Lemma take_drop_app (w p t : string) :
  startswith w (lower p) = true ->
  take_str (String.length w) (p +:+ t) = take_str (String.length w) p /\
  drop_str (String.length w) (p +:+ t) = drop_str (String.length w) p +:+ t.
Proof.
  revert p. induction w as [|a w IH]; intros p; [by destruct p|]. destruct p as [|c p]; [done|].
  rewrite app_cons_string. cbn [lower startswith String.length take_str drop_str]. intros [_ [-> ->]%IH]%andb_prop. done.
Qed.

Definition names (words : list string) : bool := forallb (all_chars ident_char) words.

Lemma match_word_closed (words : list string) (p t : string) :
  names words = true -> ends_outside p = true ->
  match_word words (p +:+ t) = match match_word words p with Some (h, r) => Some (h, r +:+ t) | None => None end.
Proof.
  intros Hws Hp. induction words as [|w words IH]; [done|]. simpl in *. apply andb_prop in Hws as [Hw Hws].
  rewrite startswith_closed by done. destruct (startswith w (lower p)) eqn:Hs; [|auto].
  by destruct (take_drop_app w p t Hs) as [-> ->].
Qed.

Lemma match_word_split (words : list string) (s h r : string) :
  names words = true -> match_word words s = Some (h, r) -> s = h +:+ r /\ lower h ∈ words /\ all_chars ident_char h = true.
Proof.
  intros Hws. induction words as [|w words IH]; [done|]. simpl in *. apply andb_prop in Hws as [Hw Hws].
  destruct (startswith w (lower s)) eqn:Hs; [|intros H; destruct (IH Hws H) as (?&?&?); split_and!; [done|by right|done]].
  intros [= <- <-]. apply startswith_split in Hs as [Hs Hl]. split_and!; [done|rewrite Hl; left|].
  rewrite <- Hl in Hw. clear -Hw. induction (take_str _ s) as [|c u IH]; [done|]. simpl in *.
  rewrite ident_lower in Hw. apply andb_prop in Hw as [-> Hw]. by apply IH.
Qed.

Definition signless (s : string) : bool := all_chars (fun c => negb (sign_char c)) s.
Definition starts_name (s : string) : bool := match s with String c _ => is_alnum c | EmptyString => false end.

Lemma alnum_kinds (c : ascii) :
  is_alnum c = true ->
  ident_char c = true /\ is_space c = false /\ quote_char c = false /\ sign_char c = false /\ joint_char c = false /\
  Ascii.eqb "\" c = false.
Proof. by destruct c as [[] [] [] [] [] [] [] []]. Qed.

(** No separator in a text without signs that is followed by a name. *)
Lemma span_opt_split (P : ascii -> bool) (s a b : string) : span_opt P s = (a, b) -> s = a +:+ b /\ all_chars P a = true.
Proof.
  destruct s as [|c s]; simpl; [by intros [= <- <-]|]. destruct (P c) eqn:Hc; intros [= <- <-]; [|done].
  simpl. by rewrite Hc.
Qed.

▬▬▬▬▬▬▬▬▬▬

Task to complete:
Search the preceding listing for the word "Definition" and pull out every line that holds it.

Finished exercise:
Definition names (words : list string) : bool := forallb (all_chars ident_char) words.
Definition signless (s : string) : bool := all_chars (fun c => negb (sign_char c)) s.
Definition starts_name (s : string) : bool := match s with String c _ => is_alnum c | EmptyString => false end.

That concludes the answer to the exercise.